Para tokoh Agama di Malang Raya, diminta ikut terlibat dalam kampanye kerja layak bagi Pekerja Rumah Tangga (PRT).
Merdeka.com, Malang - Para tokoh Agama di Malang Raya, diminta ikut terlibat dalam kampanye kerja layak bagi Pekerja Rumah Tangga (PRT). Tokoh dari seluruh unsur agama diharapkan menjadi bagian transformasi nilai kepada jamaah, termasuk persoalan-persoalan PRT.
"Selama ini cukup sulit untuk masuk langsung pada para majikan, sehingga kami memakai pintu tokoh agama. Karena majikan tentunya memiliki komunitas dan kegiatan keagamaan," kata Direktur Eksekutif Jaringan Penanggulangan Pekerja Anak (Jarak), Achmad Marzuki di Malang, Minggu (1/5).
Marzuki hadir di Malang dalam rangkaian Lokakarya Peningkatan Peran Tokoh Agama dalam Promosi Kerja Layak Bagi PRT se-Malang Raya. Termasuk didalamnya upaya untuk tidak mempekerjakan PRT yang masih anak-anak (PRT Anak).
Masyarakat Indonesia, katanya memiliki keterikatan kuat dengan nilai-nilai keagamaan. Sehingga sosok panutan umat atau tokoh masyarakat, bisa berperan dalam menjadi solusi permasalahan sosial, salah satunya Perlindungan PRT.
Perlu dilakukan dialog sosial dengan tokoh agama tentang kerja layak bagi PRT agar ditularkan atau diteruskan kepada para majikan. Peran itu berupa pencerahan dan membangun solidaritas bagi pemeluk agama dalam bersosialisasi di lingkungan rumah tangga dan masyarakat.
Karena Karakteristik PRT/ PRT Anak diidentifikasi sebagai pekerjaan di sektor domestik yang terisolisasi dan rentan terjadi kekerasan. Sehingga membutuhkan kesadaran tinggi bagi pengguna yang notabene pemeluk agama untuk memperoleh perlakuan yang baik.
"Lewat ketokohan dan kewibawaan, tokoh agama dapat menyadarkan tentang pentingnya memberikan kerja layak bagi PRT dan Penanggulangan PRTA pada masyarakat, khususnya pada jamaah yang memiliki PRT atau PRTA di rumahnya," katanya.

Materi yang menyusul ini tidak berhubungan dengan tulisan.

(* ===== verification/Wiring.v ===== *)
(** * How a worker process is put together ([src/worker.js])

    The times to live that [main] derives from the configuration, against the
    timers that renew what they bound: the locks of the scheduler and of the
    relay, and the key of the registry. *)

From S2P Require Import Prelude Text Program Dag Models Retry TaskRepo Dispatcher Engine TaskQueue Worker.
From S2P Require Import Registry Lock Double Resilience Providers Lifecycle Config.

Local Open Scope string_scope.

(** ** Times to live *)

(** [createLock(redis, "scheduler", { ttlMs: Math.max(10_000, config.scheduler.tickMs * 3) })]. *)
Definition scheduler_lock_ttl (c : Config) : Z := Z.max 10000 (cf_schedulerTickMs c * 3).
(** [createLock(redis, "outbox-relay", { ttlMs: Math.max(3000, config.kafka.relayIntervalMs * 6) })]. *)
Definition relay_lock_ttl (c : Config) : Z := Z.max 3000 (relayIntervalMs (cf_kafka c) * 6).

(** The leaders of the process: time to live of the lock, interval of the ticks. *)
Definition leaderships (c : Config) : list (Z * Z) :=
  [(scheduler_lock_ttl c, cf_schedulerTickMs c); (relay_lock_ttl c, relayIntervalMs (cf_kafka c))].

(** [ttlMs: config.worker.leaseMs] of the registry, and the heartbeat's interval. *)
Definition registry_ttl (c : Config) : Z := leaseMs (cf_worker c).
Definition heartbeatEveryMs (c : Config) : Z := renewEveryMs (leaseMs (cf_worker c)).

(** ** Facts *)

Section facts.
Context (zod_url : env_reader string) (parse_pricing : env_reader (gmap string Price)).
Context (problems : (string → option string) → list string) (env : string → option string).

Lemma loaded_intervals c :
  loadConfig zod_url parse_pricing problems env = inr c →
  (100 ≤ cf_schedulerTickMs c)%Z ∧ (50 ≤ relayIntervalMs (cf_kafka c))%Z ∧
  (3 * renewEveryMs (leaseMs (cf_worker c)) ≤ leaseMs (cf_worker c))%Z ∧ (100 ≤ renewEveryMs (leaseMs (cf_worker c)))%Z.
Proof.
  unfold loadConfig. destruct (read_env _ _ _) as [c'|] eqn:H; [intros [= ->]|done].
  unfold read_env in H. read_all H. injection H as <-. cbn.
  repeat match goal with
  | Hv : load_worker _ = Some _ |- _ => apply load_worker_spec in Hv
  | Hv : load_kafka _ = Some _ |- _ => unfold load_kafka in Hv; read_all Hv; injection Hv as <-
  | Hv : int_var _ _ _ _ _ = Some _ |- _ => apply int_var_bounds in Hv; [|unfold MAX_SAFE; lia]
  end.
  cbn. lia.
Qed.
End facts.

Lemma lock_kept s token expiry cs :
  l_key s = Some (token, expiry) → forallb (foreign token) cs = true → (l_time (foldl lock_exec s cs) < expiry)%Z →
  l_key (foldl lock_exec s cs) = Some (token, expiry).
Proof.
  revert s. induction cs as [|c cs IH]; intros s Hk; [done|]. cbn. intros [Hc Hf]%andb_true_iff Ht.
  apply IH; [|done|done]. apply lock_exec_keeps; [done| |done].
  pose proof (lock_exec_time s c). pose proof (lock_run_time cs (lock_exec s c)). lia.
Qed.

(** C26: a working process keeps what it holds.  Whatever configuration it was
    started with and whatever other processes do with the locks: a leader that
    comes back within two intervals of its timer still has its lock and keeps
    it, under the same fencing token; and a worker whose last heartbeat is at
    most two intervals old is alive in the registry. *)
Theorem leases_outlive_renewals zod_url parse_pricing problems env c :
  loadConfig zod_url parse_pricing problems env = inr c →
  (∀ ttl every s token fence cs, (ttl, every) ∈ leaderships c →
     l_key s = Some (token, l_time s + ttl)%Z → forallb (foreign token) cs = true →
     let s' := foldl lock_exec s cs in
     (l_time s' ≤ l_time s + 2 * every)%Z →
     run (lead ttl (Some (token, fence))) s' =
       (Ok (Some (token, fence)), with_key (Some (token, l_time s' + ttl)%Z) s')) ∧
  (∀ id w w', (run (set_key (registry_ttl c) id) w).1 = Ok tt →
     rg_keys w' = rg_keys (run (set_key (registry_ttl c) id) w).2 →
     (rg_time w' ≤ rg_time w + 2 * heartbeatEveryMs c)%Z → key_alive w' id = true).
Proof.
  intros Hc. destruct (loaded_intervals _ _ _ _ _ Hc) as (Htick & Hrelay & Hlease & Hevery). split.
  - intros ttl every s token fence cs Hin Hk Hf s' Ht.
    assert (2 * every < ttl)%Z as Httl.
    { unfold leaderships, scheduler_lock_ttl, relay_lock_ttl in Hin.
      apply elem_of_cons in Hin as [[= -> ->]|[[= -> ->]|Hin%not_elem_of_nil]%elem_of_cons]; [lia|lia|done]. }
    assert (l_key s' = Some (token, l_time s + ttl)%Z) as Hk' by (apply lock_kept; [done|done|fold s'; lia]).
    assert (holder s' = Some token) as Hh by (unfold holder; rewrite Hk', bool_decide_eq_true_2 by lia; done).
    unfold lead, extend. rewrite run_bind. cbn. unfold extend_script. rewrite bool_decide_eq_true_2 by done. done.
  - intros id w w'. unfold set_key, redis_call. rewrite run_await. destruct (rg_redis_up w); cbn; [|done].
    intros _ Hk Ht. unfold key_alive. rewrite Hk, lookup_insert_eq. apply bool_decide_eq_true_2.
    unfold registry_ttl, heartbeatEveryMs in *. lia.
Qed.

(** The shortest intervals that the configuration accepts; the relay comes back
    after one of them, in which another process tries to take its lock. *)
Lemma leases_outlive_renewals_witness :
  ∃ c, load_example [("OUTBOX_RELAY_INTERVAL_MS", "1000"); ("LEASE_TTL_MS", "300")] = inr c ∧
    (relay_lock_ttl c, relayIntervalMs (cf_kafka c)) = (6000, 1000)%Z ∧
    run (lead 6000 (Some (0, 1%Z))) (foldl lock_exec (mkLockStore (Some (0, 6000%Z)) 1 0 1) [Wait 1000; SetNx 1 6000]) =
      (Ok (Some (0, 1%Z)), mkLockStore (Some (0, 7000%Z)) 1 1000 1) ∧
    key_alive (mkRegistryWorld ∅ {[worker_key "w1" := ("0", 300%Z)]} true true 200) "w1" = true.
Proof.
  destruct (load_example [("OUTBOX_RELAY_INTERVAL_MS", "1000"); ("LEASE_TTL_MS", "300")]) as [e|c] eqn:Hc;
    [by vm_compute in Hc|].
  exists c. split; [done|].
  destruct (leases_outlive_renewals Some (λ _, Some ∅) (λ _, []) _ c Hc) as [Hlead Halive].
  assert (cf_schedulerTickMs c = 5000%Z ∧ relayIntervalMs (cf_kafka c) = 1000%Z ∧ leaseMs (cf_worker c) = 300%Z) as (H1 & H2 & H3)
    by (vm_compute in Hc; by injection Hc as <-).
  split; [unfold relay_lock_ttl; by rewrite H2|]. split.
  - apply (Hlead 6000%Z 1000%Z (mkLockStore (Some (0, 6000%Z)) 1 0 1) 0 1%Z [Wait 1000; SetNx 1 6000]);
      [|done|done|by vm_compute].
    unfold leaderships, relay_lock_ttl. rewrite H2. by right; left.
  - apply (Halive "w1" (mkRegistryWorld ∅ ∅ true true 0)); [done| |].
    + unfold registry_ttl. rewrite H3. by vm_compute.
    + unfold heartbeatEveryMs. rewrite H3. by vm_compute.
Defined.

(** Whereas the configuration lets an idle worker sleep for as long as its
    graceful shutdown may take by default, so that it is killed with code 1. *)
Example sleepy_configuration :
  match load_example [("QUEUE_POLL_INTERVAL_MS", "10000")] with
  | inr c => shutdown (cf_shutdownTimeoutMs c)
               (worker_steps (mkWorkerSteps [quick tt (pollIntervalMs (cf_worker c))] [] None None (quick tt 0) []))
             = (1, 10000)%Z
  | inl _ => False
  end.
Proof. vm_compute. reflexivity. Qed.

Irfan Affandi, Koordinator International Labor Organization (ILO) Jawa Timur, menambahkan, pekerjaaan sektor domestik menyerap angkatan kerja cukup besar. Sayangnya pemerintah masih berlindung dari peraturan positif yang memang belum tersedikan.
"Bagi pemerintah PRT belum masuk kelompok pekerja formal, karena belum ada undang-undangnya yang melindungi. Sehingga pemerintah tidak mau mengeluarkan anggaran terkait perlindungan atau kampanye untuk perlindungan PRT," urainya.
Pemerintah juga tidak memiliki data pasti jumlah PRT di Indonesia, kendati secara kasat mata keberadaan sangat besar, seiring dengan pertumbuhan kaum menengah ke atas.
Alasan itu membuat PRT tidak bisa masuk dalam peraturan Ketenagakerjaan karena belum masuk kelompok pekerja formal. Padahal dari unsur ketenagakerjaan, hubungan antara PRT dan majikan telah memenuhi unsur.
"Ada tiga unsur yang terpenuhi ydi situ, akni adanya perintah kerja, adanya jenis pekerjaan dan adanya upah," tegasnya.
Jadi harapannya, muncul dan tumbuh sikap kritis bagi dirinya sendiri. PRT sadar dengan profesinya, dan mengetahui hak, termasuk juga bekerja secara kompeten.
Ida Bagus Suwardika, dari Parisada Hindu Darma Indonesia (PHDI) Kabupaten Malang mengungkapkan, perlakuan PRT merupakan bagian berperilaku pada sesama. Pihaknya menekankan pada umatnya untuk berlaku baik pada PRT yang bekerja di dalam rumahnya.
"Kami mengajarkan beberapa ketrampilan pada warga kami yang akan menjadi PRT. Tidak jarang yang masih di usia pendidikan, kami titipkan agar disekolahkan juga," katanya.
Umat Hindu di Malang, tidak sedikit yang menjadi PRT atau PRTA ke Bali dan daerah-daerah lain. Pihaknya, pernah memberikan keahlian merangkai janur untuk acara keagamaan kepada calon PRT.